#### WHAT YOU ARE ASKED TO DO
Take the data from its first line. Print each line exactly until the line containing "Lemma pushes_follow_queue cursor" has been printed too.

Stored records
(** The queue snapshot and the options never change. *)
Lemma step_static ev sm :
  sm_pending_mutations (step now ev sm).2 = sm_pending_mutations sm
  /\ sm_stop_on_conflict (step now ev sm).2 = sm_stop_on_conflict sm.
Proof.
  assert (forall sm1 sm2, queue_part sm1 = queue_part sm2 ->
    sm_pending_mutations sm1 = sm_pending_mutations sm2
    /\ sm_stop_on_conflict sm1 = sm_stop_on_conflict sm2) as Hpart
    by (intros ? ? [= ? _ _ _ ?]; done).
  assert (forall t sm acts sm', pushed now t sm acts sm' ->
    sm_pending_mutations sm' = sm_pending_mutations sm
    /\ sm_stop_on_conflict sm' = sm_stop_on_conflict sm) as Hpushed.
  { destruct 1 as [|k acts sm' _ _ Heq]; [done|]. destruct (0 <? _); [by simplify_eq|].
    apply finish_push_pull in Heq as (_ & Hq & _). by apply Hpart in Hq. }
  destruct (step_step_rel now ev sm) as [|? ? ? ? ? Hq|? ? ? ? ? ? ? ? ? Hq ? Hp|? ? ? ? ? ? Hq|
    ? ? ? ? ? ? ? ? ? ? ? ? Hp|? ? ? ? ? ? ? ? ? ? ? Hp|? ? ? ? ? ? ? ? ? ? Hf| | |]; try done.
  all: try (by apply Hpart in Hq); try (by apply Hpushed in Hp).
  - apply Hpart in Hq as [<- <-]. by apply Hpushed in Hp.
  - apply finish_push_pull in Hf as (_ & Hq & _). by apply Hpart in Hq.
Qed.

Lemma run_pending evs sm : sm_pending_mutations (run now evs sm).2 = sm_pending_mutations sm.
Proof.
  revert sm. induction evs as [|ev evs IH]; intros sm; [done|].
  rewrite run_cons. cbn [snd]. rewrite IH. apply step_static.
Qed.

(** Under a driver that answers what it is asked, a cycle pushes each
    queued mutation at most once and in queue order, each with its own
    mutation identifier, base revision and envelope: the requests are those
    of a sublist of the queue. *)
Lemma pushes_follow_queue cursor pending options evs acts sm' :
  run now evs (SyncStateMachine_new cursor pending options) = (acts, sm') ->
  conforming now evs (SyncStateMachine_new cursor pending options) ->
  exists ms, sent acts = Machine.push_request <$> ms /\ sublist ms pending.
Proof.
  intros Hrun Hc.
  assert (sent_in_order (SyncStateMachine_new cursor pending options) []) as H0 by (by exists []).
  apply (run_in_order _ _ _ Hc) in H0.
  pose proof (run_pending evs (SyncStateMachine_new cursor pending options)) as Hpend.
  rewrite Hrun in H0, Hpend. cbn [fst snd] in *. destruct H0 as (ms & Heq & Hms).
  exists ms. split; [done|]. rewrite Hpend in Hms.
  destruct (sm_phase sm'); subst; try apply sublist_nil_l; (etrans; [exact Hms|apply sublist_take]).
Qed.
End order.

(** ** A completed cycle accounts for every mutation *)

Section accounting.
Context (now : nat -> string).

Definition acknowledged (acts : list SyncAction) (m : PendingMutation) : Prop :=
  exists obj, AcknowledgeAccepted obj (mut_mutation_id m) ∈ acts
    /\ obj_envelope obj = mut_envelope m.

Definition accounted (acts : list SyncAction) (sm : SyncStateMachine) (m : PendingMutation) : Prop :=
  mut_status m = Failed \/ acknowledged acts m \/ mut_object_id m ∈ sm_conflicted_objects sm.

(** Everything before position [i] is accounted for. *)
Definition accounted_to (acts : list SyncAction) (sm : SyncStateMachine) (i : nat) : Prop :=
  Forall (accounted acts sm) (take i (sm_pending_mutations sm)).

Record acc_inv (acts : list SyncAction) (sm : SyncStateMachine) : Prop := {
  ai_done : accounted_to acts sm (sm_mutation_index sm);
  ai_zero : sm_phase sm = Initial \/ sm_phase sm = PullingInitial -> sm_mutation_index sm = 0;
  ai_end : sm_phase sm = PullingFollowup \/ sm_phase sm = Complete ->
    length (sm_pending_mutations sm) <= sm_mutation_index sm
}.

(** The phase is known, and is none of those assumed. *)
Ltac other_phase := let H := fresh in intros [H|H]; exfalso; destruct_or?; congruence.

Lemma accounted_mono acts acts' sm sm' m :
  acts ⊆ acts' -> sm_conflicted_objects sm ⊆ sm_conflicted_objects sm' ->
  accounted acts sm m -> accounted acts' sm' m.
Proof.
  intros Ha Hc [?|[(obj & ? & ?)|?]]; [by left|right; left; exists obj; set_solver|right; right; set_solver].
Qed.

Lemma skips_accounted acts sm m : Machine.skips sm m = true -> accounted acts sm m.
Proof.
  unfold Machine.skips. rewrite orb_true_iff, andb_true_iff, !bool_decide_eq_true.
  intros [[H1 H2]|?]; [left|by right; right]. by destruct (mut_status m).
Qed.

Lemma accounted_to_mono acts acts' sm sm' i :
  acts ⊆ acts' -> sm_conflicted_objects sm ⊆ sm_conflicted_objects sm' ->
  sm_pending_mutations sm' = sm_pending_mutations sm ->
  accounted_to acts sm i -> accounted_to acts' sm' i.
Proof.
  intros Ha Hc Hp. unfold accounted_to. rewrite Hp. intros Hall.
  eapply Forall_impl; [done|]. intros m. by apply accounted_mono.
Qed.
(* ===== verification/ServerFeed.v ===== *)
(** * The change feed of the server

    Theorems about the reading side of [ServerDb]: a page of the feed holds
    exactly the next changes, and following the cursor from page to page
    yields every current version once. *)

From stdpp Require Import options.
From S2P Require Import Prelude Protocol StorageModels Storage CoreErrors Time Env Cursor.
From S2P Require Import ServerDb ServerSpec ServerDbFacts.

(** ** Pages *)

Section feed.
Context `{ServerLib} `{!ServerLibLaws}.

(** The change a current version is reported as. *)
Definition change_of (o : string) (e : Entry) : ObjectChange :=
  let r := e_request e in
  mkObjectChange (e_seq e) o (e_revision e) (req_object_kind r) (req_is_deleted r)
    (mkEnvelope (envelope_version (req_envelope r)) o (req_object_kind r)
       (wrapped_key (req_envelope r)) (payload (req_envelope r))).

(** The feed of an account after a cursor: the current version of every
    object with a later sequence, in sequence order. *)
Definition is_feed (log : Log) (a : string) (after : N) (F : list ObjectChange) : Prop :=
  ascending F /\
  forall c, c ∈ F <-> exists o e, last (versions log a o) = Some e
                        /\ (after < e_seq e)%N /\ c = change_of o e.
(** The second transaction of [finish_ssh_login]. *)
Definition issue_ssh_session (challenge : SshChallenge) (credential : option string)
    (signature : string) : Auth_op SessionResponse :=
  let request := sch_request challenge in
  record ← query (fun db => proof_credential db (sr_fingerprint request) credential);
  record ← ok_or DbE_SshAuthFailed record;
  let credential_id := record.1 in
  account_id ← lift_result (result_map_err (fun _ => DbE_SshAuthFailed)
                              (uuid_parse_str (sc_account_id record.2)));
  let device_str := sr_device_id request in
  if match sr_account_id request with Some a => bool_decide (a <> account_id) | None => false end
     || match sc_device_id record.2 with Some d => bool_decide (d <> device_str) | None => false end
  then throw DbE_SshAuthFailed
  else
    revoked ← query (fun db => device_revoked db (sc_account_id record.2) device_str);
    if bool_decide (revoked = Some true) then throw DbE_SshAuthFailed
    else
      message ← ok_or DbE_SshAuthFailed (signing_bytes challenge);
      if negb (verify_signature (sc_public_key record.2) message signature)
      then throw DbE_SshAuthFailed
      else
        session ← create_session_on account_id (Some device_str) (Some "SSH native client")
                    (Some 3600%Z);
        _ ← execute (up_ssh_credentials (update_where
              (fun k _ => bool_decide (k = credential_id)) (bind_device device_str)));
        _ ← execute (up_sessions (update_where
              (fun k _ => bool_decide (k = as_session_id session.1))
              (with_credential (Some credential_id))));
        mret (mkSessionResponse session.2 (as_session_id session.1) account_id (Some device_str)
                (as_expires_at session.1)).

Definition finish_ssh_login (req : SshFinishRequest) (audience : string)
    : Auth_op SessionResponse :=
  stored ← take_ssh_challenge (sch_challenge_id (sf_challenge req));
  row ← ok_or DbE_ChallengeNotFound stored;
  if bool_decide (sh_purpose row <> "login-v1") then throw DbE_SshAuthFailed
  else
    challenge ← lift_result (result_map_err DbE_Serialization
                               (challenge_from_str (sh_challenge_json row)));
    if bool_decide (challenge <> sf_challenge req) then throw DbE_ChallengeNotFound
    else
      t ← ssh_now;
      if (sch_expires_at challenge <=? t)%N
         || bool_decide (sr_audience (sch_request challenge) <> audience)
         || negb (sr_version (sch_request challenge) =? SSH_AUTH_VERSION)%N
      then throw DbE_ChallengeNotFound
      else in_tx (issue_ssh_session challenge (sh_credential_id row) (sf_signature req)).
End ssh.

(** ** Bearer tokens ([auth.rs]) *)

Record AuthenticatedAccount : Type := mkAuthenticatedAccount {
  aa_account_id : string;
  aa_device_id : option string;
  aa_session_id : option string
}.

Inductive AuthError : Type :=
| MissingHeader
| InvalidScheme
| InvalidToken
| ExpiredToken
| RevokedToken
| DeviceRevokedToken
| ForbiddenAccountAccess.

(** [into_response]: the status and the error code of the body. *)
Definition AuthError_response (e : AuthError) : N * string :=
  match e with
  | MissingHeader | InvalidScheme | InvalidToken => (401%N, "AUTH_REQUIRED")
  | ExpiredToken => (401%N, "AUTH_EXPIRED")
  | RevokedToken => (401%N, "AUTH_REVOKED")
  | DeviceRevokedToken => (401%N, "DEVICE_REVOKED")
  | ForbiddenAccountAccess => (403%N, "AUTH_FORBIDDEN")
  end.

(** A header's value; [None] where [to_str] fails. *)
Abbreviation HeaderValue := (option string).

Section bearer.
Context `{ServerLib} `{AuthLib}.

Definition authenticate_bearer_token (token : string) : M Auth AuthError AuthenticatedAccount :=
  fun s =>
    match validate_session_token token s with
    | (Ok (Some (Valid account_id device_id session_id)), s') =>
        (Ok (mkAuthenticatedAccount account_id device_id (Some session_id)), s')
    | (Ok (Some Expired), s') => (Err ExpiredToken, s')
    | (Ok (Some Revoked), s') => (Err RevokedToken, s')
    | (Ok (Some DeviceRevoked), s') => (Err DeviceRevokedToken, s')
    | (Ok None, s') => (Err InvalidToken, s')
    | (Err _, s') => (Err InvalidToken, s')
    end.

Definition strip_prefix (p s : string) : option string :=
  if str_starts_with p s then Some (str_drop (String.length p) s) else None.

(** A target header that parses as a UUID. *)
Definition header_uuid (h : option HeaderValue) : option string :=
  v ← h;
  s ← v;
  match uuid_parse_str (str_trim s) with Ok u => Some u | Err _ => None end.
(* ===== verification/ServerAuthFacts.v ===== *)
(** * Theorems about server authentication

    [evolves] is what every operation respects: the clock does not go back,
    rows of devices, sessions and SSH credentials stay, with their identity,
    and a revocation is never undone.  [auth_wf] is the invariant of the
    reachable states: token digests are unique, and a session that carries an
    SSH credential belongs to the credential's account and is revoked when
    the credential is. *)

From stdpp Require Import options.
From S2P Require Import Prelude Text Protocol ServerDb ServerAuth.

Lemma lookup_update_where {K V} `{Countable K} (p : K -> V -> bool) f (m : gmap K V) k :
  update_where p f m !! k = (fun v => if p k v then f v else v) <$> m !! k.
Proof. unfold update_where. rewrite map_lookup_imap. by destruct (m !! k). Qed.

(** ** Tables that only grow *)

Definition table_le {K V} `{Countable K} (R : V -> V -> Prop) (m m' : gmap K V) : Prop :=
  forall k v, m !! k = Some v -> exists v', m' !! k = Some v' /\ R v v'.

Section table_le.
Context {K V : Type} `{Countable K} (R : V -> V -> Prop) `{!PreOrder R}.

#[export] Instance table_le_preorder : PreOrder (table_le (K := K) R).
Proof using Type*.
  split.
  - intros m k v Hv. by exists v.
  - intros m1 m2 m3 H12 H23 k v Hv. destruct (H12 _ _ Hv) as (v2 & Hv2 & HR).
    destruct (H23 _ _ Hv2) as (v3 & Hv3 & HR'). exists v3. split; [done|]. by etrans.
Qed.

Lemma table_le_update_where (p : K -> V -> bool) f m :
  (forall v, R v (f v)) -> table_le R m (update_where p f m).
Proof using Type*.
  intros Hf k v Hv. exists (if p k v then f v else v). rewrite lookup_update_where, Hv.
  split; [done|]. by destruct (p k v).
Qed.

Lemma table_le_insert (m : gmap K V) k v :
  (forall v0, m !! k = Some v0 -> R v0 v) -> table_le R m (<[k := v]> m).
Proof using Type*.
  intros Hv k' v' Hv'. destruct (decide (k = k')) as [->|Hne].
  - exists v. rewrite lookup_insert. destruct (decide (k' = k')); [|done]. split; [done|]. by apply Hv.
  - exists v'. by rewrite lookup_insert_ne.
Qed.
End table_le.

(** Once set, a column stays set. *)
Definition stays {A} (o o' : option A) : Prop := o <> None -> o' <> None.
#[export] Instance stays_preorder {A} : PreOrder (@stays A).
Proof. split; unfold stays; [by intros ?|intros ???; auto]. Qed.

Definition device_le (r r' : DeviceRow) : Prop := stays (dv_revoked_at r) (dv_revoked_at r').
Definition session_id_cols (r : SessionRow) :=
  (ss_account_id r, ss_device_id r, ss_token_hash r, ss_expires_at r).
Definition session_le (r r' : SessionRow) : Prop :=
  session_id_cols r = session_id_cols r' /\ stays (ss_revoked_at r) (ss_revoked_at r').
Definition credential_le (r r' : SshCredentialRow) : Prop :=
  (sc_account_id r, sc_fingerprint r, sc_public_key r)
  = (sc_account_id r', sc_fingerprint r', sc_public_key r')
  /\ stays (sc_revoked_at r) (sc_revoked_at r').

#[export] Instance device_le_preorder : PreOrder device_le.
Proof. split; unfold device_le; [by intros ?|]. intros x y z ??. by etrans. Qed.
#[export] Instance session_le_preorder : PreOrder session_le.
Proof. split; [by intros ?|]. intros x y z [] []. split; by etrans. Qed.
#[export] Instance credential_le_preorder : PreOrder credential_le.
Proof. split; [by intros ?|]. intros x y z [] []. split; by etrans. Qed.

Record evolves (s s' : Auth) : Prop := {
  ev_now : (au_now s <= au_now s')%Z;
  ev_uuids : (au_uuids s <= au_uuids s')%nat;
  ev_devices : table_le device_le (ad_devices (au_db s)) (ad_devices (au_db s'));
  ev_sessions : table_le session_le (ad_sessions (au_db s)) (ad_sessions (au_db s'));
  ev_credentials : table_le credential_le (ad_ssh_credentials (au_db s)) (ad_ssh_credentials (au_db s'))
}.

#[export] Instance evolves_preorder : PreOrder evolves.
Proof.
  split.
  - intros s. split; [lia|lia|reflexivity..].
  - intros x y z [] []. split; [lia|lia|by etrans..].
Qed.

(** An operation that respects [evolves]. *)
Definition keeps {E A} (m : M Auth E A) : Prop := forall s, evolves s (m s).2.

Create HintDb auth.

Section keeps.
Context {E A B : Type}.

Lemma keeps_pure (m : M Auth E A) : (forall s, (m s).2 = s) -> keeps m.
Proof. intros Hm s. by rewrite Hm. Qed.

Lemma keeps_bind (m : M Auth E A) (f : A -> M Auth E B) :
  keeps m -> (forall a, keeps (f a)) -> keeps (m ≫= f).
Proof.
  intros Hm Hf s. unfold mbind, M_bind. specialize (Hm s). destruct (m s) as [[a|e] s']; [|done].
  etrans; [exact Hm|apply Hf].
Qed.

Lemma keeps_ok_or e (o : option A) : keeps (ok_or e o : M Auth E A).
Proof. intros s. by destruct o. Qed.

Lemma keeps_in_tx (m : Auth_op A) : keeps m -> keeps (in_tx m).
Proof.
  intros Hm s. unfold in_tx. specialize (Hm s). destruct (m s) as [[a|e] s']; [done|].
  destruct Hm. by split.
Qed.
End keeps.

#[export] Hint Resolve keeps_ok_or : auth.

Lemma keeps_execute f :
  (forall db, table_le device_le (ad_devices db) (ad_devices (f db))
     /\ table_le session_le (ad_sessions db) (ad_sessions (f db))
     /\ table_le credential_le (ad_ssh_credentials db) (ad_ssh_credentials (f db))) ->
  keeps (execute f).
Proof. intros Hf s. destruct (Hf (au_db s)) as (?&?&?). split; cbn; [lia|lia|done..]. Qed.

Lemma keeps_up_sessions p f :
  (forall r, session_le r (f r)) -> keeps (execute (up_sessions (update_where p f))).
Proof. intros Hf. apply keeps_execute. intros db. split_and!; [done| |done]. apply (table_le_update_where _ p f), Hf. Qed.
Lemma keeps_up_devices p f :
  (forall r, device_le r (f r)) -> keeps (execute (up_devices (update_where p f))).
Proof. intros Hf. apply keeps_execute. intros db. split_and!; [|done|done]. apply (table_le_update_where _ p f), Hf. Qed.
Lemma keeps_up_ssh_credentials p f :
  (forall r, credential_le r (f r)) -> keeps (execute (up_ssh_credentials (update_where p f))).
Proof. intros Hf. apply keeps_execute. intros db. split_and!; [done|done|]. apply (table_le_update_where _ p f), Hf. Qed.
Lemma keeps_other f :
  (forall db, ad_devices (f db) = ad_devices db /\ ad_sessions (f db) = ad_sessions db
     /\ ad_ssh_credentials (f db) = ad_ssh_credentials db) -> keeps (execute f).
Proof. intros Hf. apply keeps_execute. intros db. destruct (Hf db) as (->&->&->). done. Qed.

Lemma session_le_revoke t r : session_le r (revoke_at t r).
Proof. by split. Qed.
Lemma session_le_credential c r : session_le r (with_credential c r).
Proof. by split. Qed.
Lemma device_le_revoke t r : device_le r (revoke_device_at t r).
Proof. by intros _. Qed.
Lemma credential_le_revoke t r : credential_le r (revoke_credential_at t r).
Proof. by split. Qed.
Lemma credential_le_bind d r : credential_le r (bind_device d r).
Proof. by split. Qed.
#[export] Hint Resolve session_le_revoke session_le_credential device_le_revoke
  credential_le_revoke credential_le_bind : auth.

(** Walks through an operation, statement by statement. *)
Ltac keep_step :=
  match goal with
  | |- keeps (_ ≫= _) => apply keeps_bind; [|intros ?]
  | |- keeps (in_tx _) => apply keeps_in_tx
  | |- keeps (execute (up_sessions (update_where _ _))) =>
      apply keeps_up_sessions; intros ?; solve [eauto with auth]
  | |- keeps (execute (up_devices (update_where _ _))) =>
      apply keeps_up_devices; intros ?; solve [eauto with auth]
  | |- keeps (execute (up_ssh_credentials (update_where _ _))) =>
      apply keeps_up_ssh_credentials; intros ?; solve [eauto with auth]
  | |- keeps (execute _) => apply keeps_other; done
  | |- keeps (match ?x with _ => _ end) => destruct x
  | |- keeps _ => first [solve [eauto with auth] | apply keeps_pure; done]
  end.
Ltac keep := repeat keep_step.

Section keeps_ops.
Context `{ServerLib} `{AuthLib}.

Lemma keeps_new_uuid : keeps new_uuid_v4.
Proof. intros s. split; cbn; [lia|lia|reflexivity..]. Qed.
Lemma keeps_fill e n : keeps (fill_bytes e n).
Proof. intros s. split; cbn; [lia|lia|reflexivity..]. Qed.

#### SOLVED PROBLEM
(** The queue snapshot and the options never change. *)
Lemma step_static ev sm :
  sm_pending_mutations (step now ev sm).2 = sm_pending_mutations sm
  /\ sm_stop_on_conflict (step now ev sm).2 = sm_stop_on_conflict sm.
Proof.
  assert (forall sm1 sm2, queue_part sm1 = queue_part sm2 ->
    sm_pending_mutations sm1 = sm_pending_mutations sm2
    /\ sm_stop_on_conflict sm1 = sm_stop_on_conflict sm2) as Hpart
    by (intros ? ? [= ? _ _ _ ?]; done).
  assert (forall t sm acts sm', pushed now t sm acts sm' ->
    sm_pending_mutations sm' = sm_pending_mutations sm
    /\ sm_stop_on_conflict sm' = sm_stop_on_conflict sm) as Hpushed.
  { destruct 1 as [|k acts sm' _ _ Heq]; [done|]. destruct (0 <? _); [by simplify_eq|].
    apply finish_push_pull in Heq as (_ & Hq & _). by apply Hpart in Hq. }
  destruct (step_step_rel now ev sm) as [|? ? ? ? ? Hq|? ? ? ? ? ? ? ? ? Hq ? Hp|? ? ? ? ? ? Hq|
    ? ? ? ? ? ? ? ? ? ? ? ? Hp|? ? ? ? ? ? ? ? ? ? ? Hp|? ? ? ? ? ? ? ? ? ? Hf| | |]; try done.
  all: try (by apply Hpart in Hq); try (by apply Hpushed in Hp).
  - apply Hpart in Hq as [<- <-]. by apply Hpushed in Hp.
  - apply finish_push_pull in Hf as (_ & Hq & _). by apply Hpart in Hq.
Qed.

Lemma run_pending evs sm : sm_pending_mutations (run now evs sm).2 = sm_pending_mutations sm.
Proof.
  revert sm. induction evs as [|ev evs IH]; intros sm; [done|].
  rewrite run_cons. cbn [snd]. rewrite IH. apply step_static.
Qed.

(** Under a driver that answers what it is asked, a cycle pushes each
    queued mutation at most once and in queue order, each with its own
    mutation identifier, base revision and envelope: the requests are those
    of a sublist of the queue. *)
Lemma pushes_follow_queue cursor pending options evs acts sm' :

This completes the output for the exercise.